Elite pemerintah menanggapi peluang tersebut dengan memberi konsensi-konsensi
perkebunan skala raksasa. Hal tersebut mengingatkan kita pada pengelolaan
sumber daya alam era kolonial yang memakan banyak korban jiwa dengan tanam
paksa dan pembukaan pertanian/perkebunan skala luas.
Permasalahan-permasalahan
tersebut seakan memberi peringatan bagi pimpinan nasional untuk segera menyelesaikan
segala krisis agraria yang menyebabkan konflik-konflik agraria, ketimpangan
struktur agraria dan hancurnya tenaga produktif petani. Konflik agraria justru
akan semakin membakar radikalisasi gerakan kaum tani yang mendorong lahirnya
konflik-konflik agraria. Di tengah ancaman krisis pangan dunia, Indonesia harus
cermat menempatkan diri sebagai negeri agraris yaitu dengan memperbesar
kemungkinan dilakukannya produksi pertanian menuju gudang pangan dunia. Yang
tak kalah penting dari hal tersebut adalah memberikan akses bagi petani
terhadap sarana prosuksi berupa tanah dan air, hal tersebut tentu sinergis
dengan penyediaan lapangan kerja yang dapat menghidupkan gairah ekonomi
pedesaan.
Situasi-situasi tersebut menempatkan reforma
agraria sebagai sebuah tawaran jalan keluar, sebagai salah satu kebijaksanaan
dan menunjukan reforma agraria semakin relevan terhadap perkembangan zaman.
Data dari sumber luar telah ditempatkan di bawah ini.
(** A burst is blocked.  Take an address with no record that is not
    white-listed, and let its first failure come at [t0].  Whatever other
    addresses do and whenever the cleanup runs, if it collects 5 hard or 30
    soft failures before 16 seconds have passed, without a success or an
    unblock in between, then the operations return and the address is
    reported blocked until at least five minutes after [t0]. *)
Theorem burst_is_blocked (s0 : State) (ip : IpAddr) (sev : FailureSeverity) (t0 hi : Z)
    (evs : list (Z * Event)) :
  entries s0 !! ip = None -> is_white_listed s0 ip = Ok false ->
  clock hi -> 0 <= t0 -> ordered t0 evs hi -> hi - t0 < 16000000 ->
  Forall (fun x => quiet ip s0 (snd x) = true) evs ->
  let h := (t0, Failure ip sev) :: evs in
  5 <= failures ip Hard t0 hi h \/ 30 <= failures ip Soft t0 hi h ->
  exists s, run h s0 = Ok s /\
    forall now, hi <= now < t0 + 300000000 -> is_blocked s ip now = Ok true.
Proof.
  intros Hnone Hwl Hc Ht0 Ho Hwin Hq h Hcnt. pose proof (ordered_le _ _ _ Ho) as Hle.
  set (s1 := set_entries (<[ip := failure_entry t0 sev (fresh_entry t0)]> (entries s0)) s0).
  assert (exec t0 (Failure ip sev) s0 = Ok s1) as Hx.
  { simpl. unfold register_failure. rewrite Hwl. simpl. by rewrite Hnone. }
  assert (burst (white_list s0) [(t0, Failure ip sev)] ip t0 t0 s1) as Hb1.
  { split; [done|]. eexists. split; [apply lookup_insert_eq|].
    apply (failure_entry_counted [] ip t0 t0 t0); unfold clock in *; simpl; try lia.
    split; simpl; try done. intros [?|?]; unfold HARD_FAIL_THRESHOLD, SOFT_FAIL_THRESHOLD in *; lia. }
  destruct (burst_run s0 ip t0 hi evs [(t0, Failure ip sev)] t0 s1) as (s & last & Hr & Hl & Hol & Hw & e & He & Hce);
    auto; try lia; [simpl; lia|].
  exists s. split; [unfold h; cbn [run]; by rewrite Hx|]. intros now Hnow.
  destruct Hce as [_ Hh Hf Hblk]. change ([_] ++ evs) with h in *.
  pose proof (failures_hi ip Hard t0 last hi h Hol Hl). pose proof (failures_hi ip Soft t0 last hi h Hol Hl).
  destruct Hblk as (u & Hu & Hge);
    [unfold HARD_FAIL_THRESHOLD, SOFT_FAIL_THRESHOLD; rewrite Hh, Hf; lia|].
  unfold is_blocked, is_white_listed. rewrite Hw. fold (is_white_listed s0 ip). rewrite Hwl. simpl.
  rewrite He. unfold blocking. rewrite Hu. f_equal. apply Z.ltb_lt. unfold BLOCK_SECS in Hge. lia.
Qed.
Perombakan struktur penguasaan dan kepemilikan agar lebih berpihak pada petani
penggarap, dengan disertakan program penunjang yang mendorong pembangunan
infrastruktur dan industrialisasi, akan menjadikan fondasi ekonomi nasional
menjadi kuat. Semoga dengan semangat hari tani 24 september kali ini Reforma
Agraria tidak hanya dijadikan selebrasi dan euphoria petani kemudian diabaikan.